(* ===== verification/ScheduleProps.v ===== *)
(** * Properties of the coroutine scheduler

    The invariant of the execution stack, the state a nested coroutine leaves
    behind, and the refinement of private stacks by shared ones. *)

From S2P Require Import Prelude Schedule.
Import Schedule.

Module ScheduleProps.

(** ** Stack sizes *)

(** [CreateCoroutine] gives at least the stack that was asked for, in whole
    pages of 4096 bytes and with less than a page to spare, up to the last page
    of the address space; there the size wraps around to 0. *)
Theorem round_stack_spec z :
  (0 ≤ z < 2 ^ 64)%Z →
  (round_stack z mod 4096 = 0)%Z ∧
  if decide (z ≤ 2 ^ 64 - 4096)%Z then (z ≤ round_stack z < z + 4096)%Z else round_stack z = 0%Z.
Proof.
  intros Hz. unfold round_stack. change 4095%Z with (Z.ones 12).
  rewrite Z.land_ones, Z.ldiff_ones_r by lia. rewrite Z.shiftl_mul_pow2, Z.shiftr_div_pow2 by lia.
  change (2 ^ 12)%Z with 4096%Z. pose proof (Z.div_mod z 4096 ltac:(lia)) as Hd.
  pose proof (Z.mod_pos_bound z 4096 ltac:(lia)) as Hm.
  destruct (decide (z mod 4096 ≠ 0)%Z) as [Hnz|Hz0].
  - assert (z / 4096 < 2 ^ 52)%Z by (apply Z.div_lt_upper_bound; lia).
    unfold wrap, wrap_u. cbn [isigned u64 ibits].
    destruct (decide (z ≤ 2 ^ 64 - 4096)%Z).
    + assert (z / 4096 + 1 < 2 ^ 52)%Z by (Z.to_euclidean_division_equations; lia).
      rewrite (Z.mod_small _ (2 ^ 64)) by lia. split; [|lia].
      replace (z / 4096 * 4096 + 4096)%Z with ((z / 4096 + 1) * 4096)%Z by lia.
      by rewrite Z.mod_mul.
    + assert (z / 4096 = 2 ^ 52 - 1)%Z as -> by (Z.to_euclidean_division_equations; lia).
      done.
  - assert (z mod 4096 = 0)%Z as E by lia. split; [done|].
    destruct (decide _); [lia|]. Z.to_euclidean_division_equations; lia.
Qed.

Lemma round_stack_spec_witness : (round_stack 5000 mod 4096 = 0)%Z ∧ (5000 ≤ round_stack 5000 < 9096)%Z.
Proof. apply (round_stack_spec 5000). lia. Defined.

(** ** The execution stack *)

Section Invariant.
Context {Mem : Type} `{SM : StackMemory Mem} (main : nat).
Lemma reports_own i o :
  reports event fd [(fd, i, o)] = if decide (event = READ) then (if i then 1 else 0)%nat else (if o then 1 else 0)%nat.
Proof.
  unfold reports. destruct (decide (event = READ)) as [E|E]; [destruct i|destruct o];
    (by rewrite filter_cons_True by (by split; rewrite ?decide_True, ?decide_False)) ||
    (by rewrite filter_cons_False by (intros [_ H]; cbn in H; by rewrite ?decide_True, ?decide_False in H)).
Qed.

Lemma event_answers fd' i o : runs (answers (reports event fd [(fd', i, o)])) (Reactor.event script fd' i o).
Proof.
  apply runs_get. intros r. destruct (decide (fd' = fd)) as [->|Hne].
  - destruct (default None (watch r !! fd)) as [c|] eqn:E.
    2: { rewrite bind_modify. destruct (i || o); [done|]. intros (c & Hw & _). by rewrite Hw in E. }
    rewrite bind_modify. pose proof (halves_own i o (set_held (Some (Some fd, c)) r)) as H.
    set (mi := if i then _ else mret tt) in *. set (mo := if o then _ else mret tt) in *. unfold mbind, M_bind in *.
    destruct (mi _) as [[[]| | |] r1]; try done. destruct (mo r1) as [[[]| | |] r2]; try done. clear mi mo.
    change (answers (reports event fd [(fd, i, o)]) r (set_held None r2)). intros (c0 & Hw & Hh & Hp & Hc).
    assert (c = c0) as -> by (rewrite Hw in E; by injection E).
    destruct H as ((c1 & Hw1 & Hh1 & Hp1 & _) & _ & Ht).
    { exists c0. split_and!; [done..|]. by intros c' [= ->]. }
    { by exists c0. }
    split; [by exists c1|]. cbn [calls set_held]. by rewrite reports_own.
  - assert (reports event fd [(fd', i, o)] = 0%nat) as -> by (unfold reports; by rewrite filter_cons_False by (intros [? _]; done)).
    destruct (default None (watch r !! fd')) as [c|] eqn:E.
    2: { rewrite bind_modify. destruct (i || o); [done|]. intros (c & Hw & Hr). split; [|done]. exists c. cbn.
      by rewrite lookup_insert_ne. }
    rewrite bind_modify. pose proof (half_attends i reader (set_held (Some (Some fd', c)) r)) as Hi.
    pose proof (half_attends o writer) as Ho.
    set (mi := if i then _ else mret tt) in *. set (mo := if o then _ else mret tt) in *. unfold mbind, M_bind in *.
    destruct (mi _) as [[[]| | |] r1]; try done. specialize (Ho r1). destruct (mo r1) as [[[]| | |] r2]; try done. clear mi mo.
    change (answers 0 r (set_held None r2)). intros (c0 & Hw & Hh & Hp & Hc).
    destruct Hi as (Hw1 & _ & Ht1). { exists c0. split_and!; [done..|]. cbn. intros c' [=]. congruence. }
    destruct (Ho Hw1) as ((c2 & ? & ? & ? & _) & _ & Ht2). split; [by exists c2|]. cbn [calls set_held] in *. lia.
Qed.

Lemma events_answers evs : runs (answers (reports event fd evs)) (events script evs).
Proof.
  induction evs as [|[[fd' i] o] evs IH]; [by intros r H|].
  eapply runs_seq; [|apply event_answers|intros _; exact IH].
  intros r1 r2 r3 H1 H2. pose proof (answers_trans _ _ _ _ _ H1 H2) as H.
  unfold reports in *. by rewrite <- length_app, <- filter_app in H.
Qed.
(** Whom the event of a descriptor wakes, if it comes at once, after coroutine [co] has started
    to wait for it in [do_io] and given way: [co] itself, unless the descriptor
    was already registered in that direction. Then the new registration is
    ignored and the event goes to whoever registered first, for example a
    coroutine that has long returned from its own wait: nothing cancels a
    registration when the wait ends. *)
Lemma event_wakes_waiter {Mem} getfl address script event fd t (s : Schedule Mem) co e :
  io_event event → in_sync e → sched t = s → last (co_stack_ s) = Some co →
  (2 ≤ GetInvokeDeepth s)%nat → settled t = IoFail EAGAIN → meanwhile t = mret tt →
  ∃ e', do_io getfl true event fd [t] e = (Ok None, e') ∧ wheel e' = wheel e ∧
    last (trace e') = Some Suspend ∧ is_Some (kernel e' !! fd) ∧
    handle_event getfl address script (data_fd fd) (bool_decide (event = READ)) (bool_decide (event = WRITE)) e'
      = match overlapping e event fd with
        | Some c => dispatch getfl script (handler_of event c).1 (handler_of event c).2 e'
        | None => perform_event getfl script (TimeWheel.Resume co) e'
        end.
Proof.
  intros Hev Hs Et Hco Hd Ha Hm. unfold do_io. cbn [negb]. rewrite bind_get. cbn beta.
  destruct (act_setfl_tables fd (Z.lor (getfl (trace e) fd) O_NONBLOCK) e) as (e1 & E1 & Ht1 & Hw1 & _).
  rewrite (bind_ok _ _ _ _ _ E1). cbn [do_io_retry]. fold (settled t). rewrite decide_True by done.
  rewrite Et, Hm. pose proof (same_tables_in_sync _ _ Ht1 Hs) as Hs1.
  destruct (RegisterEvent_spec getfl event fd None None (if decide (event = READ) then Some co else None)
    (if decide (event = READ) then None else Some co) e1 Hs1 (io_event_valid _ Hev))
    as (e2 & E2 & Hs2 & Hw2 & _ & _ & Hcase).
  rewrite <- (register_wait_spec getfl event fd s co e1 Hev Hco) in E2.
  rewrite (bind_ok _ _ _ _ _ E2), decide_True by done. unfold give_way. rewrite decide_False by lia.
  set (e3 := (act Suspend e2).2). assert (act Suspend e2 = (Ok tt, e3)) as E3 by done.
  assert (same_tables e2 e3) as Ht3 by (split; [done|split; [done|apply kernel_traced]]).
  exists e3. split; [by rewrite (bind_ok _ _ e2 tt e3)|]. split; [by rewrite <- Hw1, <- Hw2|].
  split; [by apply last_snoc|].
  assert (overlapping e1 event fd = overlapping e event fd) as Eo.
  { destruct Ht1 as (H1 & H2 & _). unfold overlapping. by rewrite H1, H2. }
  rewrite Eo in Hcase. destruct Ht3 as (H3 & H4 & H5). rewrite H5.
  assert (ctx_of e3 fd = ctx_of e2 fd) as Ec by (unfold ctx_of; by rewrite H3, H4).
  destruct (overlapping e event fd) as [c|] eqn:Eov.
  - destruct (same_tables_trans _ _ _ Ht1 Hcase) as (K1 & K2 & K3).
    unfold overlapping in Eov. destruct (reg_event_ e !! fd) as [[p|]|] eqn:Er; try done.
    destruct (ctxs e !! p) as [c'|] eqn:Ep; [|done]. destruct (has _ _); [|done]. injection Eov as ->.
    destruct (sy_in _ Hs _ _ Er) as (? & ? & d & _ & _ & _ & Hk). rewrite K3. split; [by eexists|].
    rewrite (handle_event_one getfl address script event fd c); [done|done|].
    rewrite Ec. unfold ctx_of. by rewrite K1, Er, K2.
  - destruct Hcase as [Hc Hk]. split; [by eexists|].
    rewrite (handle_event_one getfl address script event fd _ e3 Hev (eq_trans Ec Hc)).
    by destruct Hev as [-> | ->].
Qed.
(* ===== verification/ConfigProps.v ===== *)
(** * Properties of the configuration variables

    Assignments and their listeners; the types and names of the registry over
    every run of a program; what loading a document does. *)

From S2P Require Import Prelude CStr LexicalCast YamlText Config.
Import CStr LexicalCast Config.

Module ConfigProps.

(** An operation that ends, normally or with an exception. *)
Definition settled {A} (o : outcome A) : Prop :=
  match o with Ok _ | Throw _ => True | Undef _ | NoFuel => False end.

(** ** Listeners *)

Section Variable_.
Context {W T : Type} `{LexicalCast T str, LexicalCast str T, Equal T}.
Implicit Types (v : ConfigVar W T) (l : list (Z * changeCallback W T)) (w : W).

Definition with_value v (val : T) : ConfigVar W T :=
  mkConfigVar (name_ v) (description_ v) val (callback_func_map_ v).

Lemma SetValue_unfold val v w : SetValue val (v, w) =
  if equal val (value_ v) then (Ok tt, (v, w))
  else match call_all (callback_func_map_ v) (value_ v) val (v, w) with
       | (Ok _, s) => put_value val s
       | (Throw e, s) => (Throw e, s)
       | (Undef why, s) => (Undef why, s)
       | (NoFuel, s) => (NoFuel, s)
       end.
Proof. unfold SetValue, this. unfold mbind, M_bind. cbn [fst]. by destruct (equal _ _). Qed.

------------

Return exactly, and only, the lines above starting at the line that contains "- assert (reports" and ending at the line that contains "by rewrite lookup_insert_ne.".

  - assert (reports event fd [(fd', i, o)] = 0%nat) as -> by (unfold reports; by rewrite filter_cons_False by (intros [? _]; done)).
    destruct (default None (watch r !! fd')) as [c|] eqn:E.
    2: { rewrite bind_modify. destruct (i || o); [done|]. intros (c & Hw & Hr). split; [|done]. exists c. cbn.
      by rewrite lookup_insert_ne. }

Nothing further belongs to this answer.